**What is being asked:**
What you give back should match the records word for word.
================
(** [do_interrupt_x86_hardirq] delivers the event; the others leave the loop. *)
Definition inject_event (b : Z) : K G unit :=
  event_inj <- ld 4 (vm_at b Vmcb.event_inj) ;;
  if has event_inj SVM_EVTINJ_VALID then
    let vector := Z.land event_inj SVM_EVTINJ_VEC_MASK in
    event_inj_err <- ld 4 (vm_at b Vmcb.event_inj_err) ;;
    env <- kget ;;
    let type := Z.land event_inj SVM_EVTINJ_TYPE_MASK in
    if type =? SVM_EVTINJ_TYPE_INTR then
      kmod (set_event vector event_inj_err 0 (u32 (-1))) ;; do_interrupt_x86_hardirq vector true
    else if type =? SVM_EVTINJ_TYPE_NMI then kmod (set_event EXCP02_NMI event_inj_err 0 (eip env)) ;; loop_exit
    else if type =? SVM_EVTINJ_TYPE_EXEPT then kmod (set_event vector event_inj_err 0 (u32 (-1))) ;; loop_exit
    else if type =? SVM_EVTINJ_TYPE_SOFT then kmod (set_event vector event_inj_err 1 (eip env)) ;; loop_exit
    else kret tt
  else kret tt.

(** From the control block, up to the injected event. *)
Definition load_guest (b : Z) : K G unit :=
  load_controls b ;;
  load_tables b ;;
  kmem (st_mem 8 (vm_at b Vmcb.exit_info_2) 0) ;;
  load_crs b 0 ;;
  load 8 (vm_at b Vmcb.cr2) (set_cr 2) ;;
  int_ctl <- ld 4 (vm_at b Vmcb.int_ctl) ;;
  kmod (set_vintr int_ctl) ;;
  load_state b ;;
  load 8 (vm_at b Vmcb.dr7) (set_dr 7) ;;
  load 8 (vm_at b Vmcb.dr6) (set_dr 6) ;;
  load 1 (vm_at b Vmcb.cpl) cpu_x86_set_cpl ;;
  tlb_ctl <- ld 1 (vm_at b Vmcb.tlb_ctl) ;;
  (if tlb_ctl =? 1 then kmem tlb_flush else kret tt) ;;
  kmod (fun env => with_hflags2 (Z.lor (hflags2 env) HF2_GIF_MASK) env) ;;
  (if has int_ctl V_IRQ_MASK
   then kmod (on_svm (fun s => with_interrupt_request (Z.lor (interrupt_request s) CPU_INTERRUPT_VIRQ) s)) else kret tt).

(** [addr] is the same for every [aflag] on a 32-bit target. *)
Definition helper_vmrun (next_eip_addend : Z) : K G unit :=
  cpu_svm_check_intercept_param SVM_EXIT_VMRUN 0 ;;
  env <- kget ;;
  let addr := u32 (reg env R_EAX) in
  kmod (with_vm_vmcb addr) ;;
  kmem (put_image (vm_at (vm_hsave (svm env))) (host_image next_eip_addend env)) ;;
  load_guest addr ;;
  inject_event addr.
(* ===== verification/SvmRound.v ===== *)
(** * Hosts and guests are resumed where they were

    VMRUN keeps the host in its save area and #VMEXIT loads it from there; #VMEXIT
    keeps the guest in the control block and the next VMRUN loads it. Both are round
    trips, and so are VMSAVE and VMLOAD. *)

From stdpp Require Import base list.
From Stdlib Require Import ZArith Lia.
From S2P Require Import Prelude Cpu CcHelper Excp Guest Mmu MmuWalk Seg SegSpec SegTask SegInt SegInv SoftMmu TlbWalk PhysMem CtrlRegs CtrlTlb DebugRegs Image Smm SmmRound Svm.

Local Open Scope Z_scope.
Local Open Scope k_scope.

(** ** Values in the control block *)

(** The rights keep the bits that [svm_attrib] packs, those of [saved_seg]. *)
Lemma attrib_kept fl sel bas lim : svm_flags (wrap 16 (svm_attrib (mkSeg sel bas lim fl))) = Z.land fl 0xf0ff00.
Proof.
  unfold svm_flags, svm_attrib. cbn [sflags]. apply Z.bits_inj'. intros i Hi. rewrite Z.lor_spec, Z.land_spec.
  assert (forall x k j, 0 <= k -> Z.testbit (Z.shiftl x k) j = (k <=? j) && Z.testbit x (j - k)) as Hs.
  { intros x k j Hk. destruct (Z.leb_spec k j); [by rewrite Z.shiftl_spec_high by lia|].
    destruct (Z.lt_ge_cases j 0); [by rewrite Z.testbit_neg_r|]. by rewrite Z.shiftl_spec_low. }
  rewrite !Hs by done. change 0xf0ff00 with (Z.lor (Z.shiftl 0xff 8) (Z.shiftl 0xf00 12)). rewrite Z.lor_spec, !Hs by done.
  assert (forall x m j, 0 <= j -> 0 <= m < 2 ^ 16 -> Z.testbit (Z.land (wrap 16 x) m) j = Z.testbit (Z.land x m) j) as Hw.
  { intros x m j Hj Hm. rewrite !Z.land_spec. destruct (Z.lt_ge_cases j 16); [by rewrite testbit_wrap by lia|].
    by rewrite (testbit_high 16 m), !andb_false_r by (lia || done). }
  destruct (Z.leb_spec 8 i); [|destruct (Z.leb_spec 12 i); [lia|by rewrite andb_false_r]]. cbn [andb].
  assert (Z.testbit 0xf00 (i - 8) && Z.testbit 0xff (i - 8) = false) as H0 by (rewrite <-Z.land_spec; apply Z.bits_0).
  destruct (Z.leb_spec 12 i); cbn [andb]; rewrite !Hw, !Z.land_spec, !Z.lor_spec, !Z.land_spec, !Z.shiftr_spec by (lia || done).
  - assert (Z.testbit 0xff (i - 12) && Z.testbit 0xf00 (i - 12) = false) as Hd by (rewrite <-Z.land_spec; apply Z.bits_0).
    replace (i - 8 + 8) with i by lia. replace (i - 12 + 12) with i by lia.
    by destruct (Z.testbit fl i), (Z.testbit fl (i - 12 + 8)), (Z.testbit fl (i - 8 + 12)), (Z.testbit 0xff (i - 8)), (Z.testbit 0xf00 (i - 8)),
      (Z.testbit 0xff (i - 12)), (Z.testbit 0xf00 (i - 12)).
  - replace (i - 8 + 8) with i by lia. by destruct (Z.testbit fl i), (Z.testbit fl (i - 8 + 12)), (Z.testbit 0xff (i - 8)), (Z.testbit 0xf00 (i - 8)).
Qed.

Lemma u64_id x : in_range 64 x -> u64 x = x.
Proof. apply wrap_id. Qed.

Lemma wrap64_u32 x : in_range 32 x -> u32 (u64 x) = x.
Proof.
  intros H. rewrite u64_id by (split; [lia|]; apply (Z.lt_le_trans _ (2 ^ 32)); [lia|by apply Z.pow_le_mono_r]). by apply u32_id.
Qed.

(** ** Loading a state from an image *)

(** The image holds the four segment registers, tables, control registers, flags and
    the two general registers of [e0], which is to go on at [rip]. *)
Definition holds_seg (l : list entry) (off : Z) (sc : SegmentCache) : Prop :=
  word (off + Vmcb.selector) 2 l = Some (selector sc) /\ word (off + Vmcb.base) 8 l = Some (base sc) /\
  word (off + Vmcb.limit) 4 l = Some (limit sc) /\ word (off + Vmcb.attrib) 2 l = Some (svm_attrib sc).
================
**Solution to this exercise:**
(** [do_interrupt_x86_hardirq] delivers the event; the others leave the loop. *)
Definition inject_event (b : Z) : K G unit :=
  event_inj <- ld 4 (vm_at b Vmcb.event_inj) ;;
  if has event_inj SVM_EVTINJ_VALID then
    let vector := Z.land event_inj SVM_EVTINJ_VEC_MASK in
    event_inj_err <- ld 4 (vm_at b Vmcb.event_inj_err) ;;
    env <- kget ;;
    let type := Z.land event_inj SVM_EVTINJ_TYPE_MASK in
    if type =? SVM_EVTINJ_TYPE_INTR then
      kmod (set_event vector event_inj_err 0 (u32 (-1))) ;; do_interrupt_x86_hardirq vector true
    else if type =? SVM_EVTINJ_TYPE_NMI then kmod (set_event EXCP02_NMI event_inj_err 0 (eip env)) ;; loop_exit
    else if type =? SVM_EVTINJ_TYPE_EXEPT then kmod (set_event vector event_inj_err 0 (u32 (-1))) ;; loop_exit
    else if type =? SVM_EVTINJ_TYPE_SOFT then kmod (set_event vector event_inj_err 1 (eip env)) ;; loop_exit
    else kret tt
  else kret tt.

(** From the control block, up to the injected event. *)
Definition load_guest (b : Z) : K G unit :=
  load_controls b ;;
  load_tables b ;;
  kmem (st_mem 8 (vm_at b Vmcb.exit_info_2) 0) ;;
  load_crs b 0 ;;
  load 8 (vm_at b Vmcb.cr2) (set_cr 2) ;;
  int_ctl <- ld 4 (vm_at b Vmcb.int_ctl) ;;
  kmod (set_vintr int_ctl) ;;
  load_state b ;;
  load 8 (vm_at b Vmcb.dr7) (set_dr 7) ;;
  load 8 (vm_at b Vmcb.dr6) (set_dr 6) ;;
  load 1 (vm_at b Vmcb.cpl) cpu_x86_set_cpl ;;
  tlb_ctl <- ld 1 (vm_at b Vmcb.tlb_ctl) ;;
  (if tlb_ctl =? 1 then kmem tlb_flush else kret tt) ;;
  kmod (fun env => with_hflags2 (Z.lor (hflags2 env) HF2_GIF_MASK) env) ;;
  (if has int_ctl V_IRQ_MASK
   then kmod (on_svm (fun s => with_interrupt_request (Z.lor (interrupt_request s) CPU_INTERRUPT_VIRQ) s)) else kret tt).

(** [addr] is the same for every [aflag] on a 32-bit target. *)
Definition helper_vmrun (next_eip_addend : Z) : K G unit :=
  cpu_svm_check_intercept_param SVM_EXIT_VMRUN 0 ;;
  env <- kget ;;
  let addr := u32 (reg env R_EAX) in
  kmod (with_vm_vmcb addr) ;;
  kmem (put_image (vm_at (vm_hsave (svm env))) (host_image next_eip_addend env)) ;;
  load_guest addr ;;
  inject_event addr.
(* ===== verification/SvmRound.v ===== *)
(** * Hosts and guests are resumed where they were

    VMRUN keeps the host in its save area and #VMEXIT loads it from there; #VMEXIT
    keeps the guest in the control block and the next VMRUN loads it. Both are round
    trips, and so are VMSAVE and VMLOAD. *)

From stdpp Require Import base list.
From Stdlib Require Import ZArith Lia.
From S2P Require Import Prelude Cpu CcHelper Excp Guest Mmu MmuWalk Seg SegSpec SegTask SegInt SegInv SoftMmu TlbWalk PhysMem CtrlRegs CtrlTlb DebugRegs Image Smm SmmRound Svm.

Local Open Scope Z_scope.
Local Open Scope k_scope.

(** ** Values in the control block *)

(** The rights keep the bits that [svm_attrib] packs, those of [saved_seg]. *)
Lemma attrib_kept fl sel bas lim : svm_flags (wrap 16 (svm_attrib (mkSeg sel bas lim fl))) = Z.land fl 0xf0ff00.
Proof.
  unfold svm_flags, svm_attrib. cbn [sflags]. apply Z.bits_inj'. intros i Hi. rewrite Z.lor_spec, Z.land_spec.
  assert (forall x k j, 0 <= k -> Z.testbit (Z.shiftl x k) j = (k <=? j) && Z.testbit x (j - k)) as Hs.
  { intros x k j Hk. destruct (Z.leb_spec k j); [by rewrite Z.shiftl_spec_high by lia|].
    destruct (Z.lt_ge_cases j 0); [by rewrite Z.testbit_neg_r|]. by rewrite Z.shiftl_spec_low. }
  rewrite !Hs by done. change 0xf0ff00 with (Z.lor (Z.shiftl 0xff 8) (Z.shiftl 0xf00 12)). rewrite Z.lor_spec, !Hs by done.
  assert (forall x m j, 0 <= j -> 0 <= m < 2 ^ 16 -> Z.testbit (Z.land (wrap 16 x) m) j = Z.testbit (Z.land x m) j) as Hw.
  { intros x m j Hj Hm. rewrite !Z.land_spec. destruct (Z.lt_ge_cases j 16); [by rewrite testbit_wrap by lia|].
    by rewrite (testbit_high 16 m), !andb_false_r by (lia || done). }
  destruct (Z.leb_spec 8 i); [|destruct (Z.leb_spec 12 i); [lia|by rewrite andb_false_r]]. cbn [andb].
  assert (Z.testbit 0xf00 (i - 8) && Z.testbit 0xff (i - 8) = false) as H0 by (rewrite <-Z.land_spec; apply Z.bits_0).
  destruct (Z.leb_spec 12 i); cbn [andb]; rewrite !Hw, !Z.land_spec, !Z.lor_spec, !Z.land_spec, !Z.shiftr_spec by (lia || done).
  - assert (Z.testbit 0xff (i - 12) && Z.testbit 0xf00 (i - 12) = false) as Hd by (rewrite <-Z.land_spec; apply Z.bits_0).
    replace (i - 8 + 8) with i by lia. replace (i - 12 + 12) with i by lia.
    by destruct (Z.testbit fl i), (Z.testbit fl (i - 12 + 8)), (Z.testbit fl (i - 8 + 12)), (Z.testbit 0xff (i - 8)), (Z.testbit 0xf00 (i - 8)),
      (Z.testbit 0xff (i - 12)), (Z.testbit 0xf00 (i - 12)).
  - replace (i - 8 + 8) with i by lia. by destruct (Z.testbit fl i), (Z.testbit fl (i - 8 + 12)), (Z.testbit 0xff (i - 8)), (Z.testbit 0xf00 (i - 8)).
Qed.

Lemma u64_id x : in_range 64 x -> u64 x = x.
Proof. apply wrap_id. Qed.

Lemma wrap64_u32 x : in_range 32 x -> u32 (u64 x) = x.
Proof.
  intros H. rewrite u64_id by (split; [lia|]; apply (Z.lt_le_trans _ (2 ^ 32)); [lia|by apply Z.pow_le_mono_r]). by apply u32_id.
Qed.

(** ** Loading a state from an image *)

(** The image holds the four segment registers, tables, control registers, flags and
    the two general registers of [e0], which is to go on at [rip]. *)
Definition holds_seg (l : list entry) (off : Z) (sc : SegmentCache) : Prop :=
  word (off + Vmcb.selector) 2 l = Some (selector sc) /\ word (off + Vmcb.base) 8 l = Some (base sc) /\
  word (off + Vmcb.limit) 4 l = Some (limit sc) /\ word (off + Vmcb.attrib) 2 l = Some (svm_attrib sc).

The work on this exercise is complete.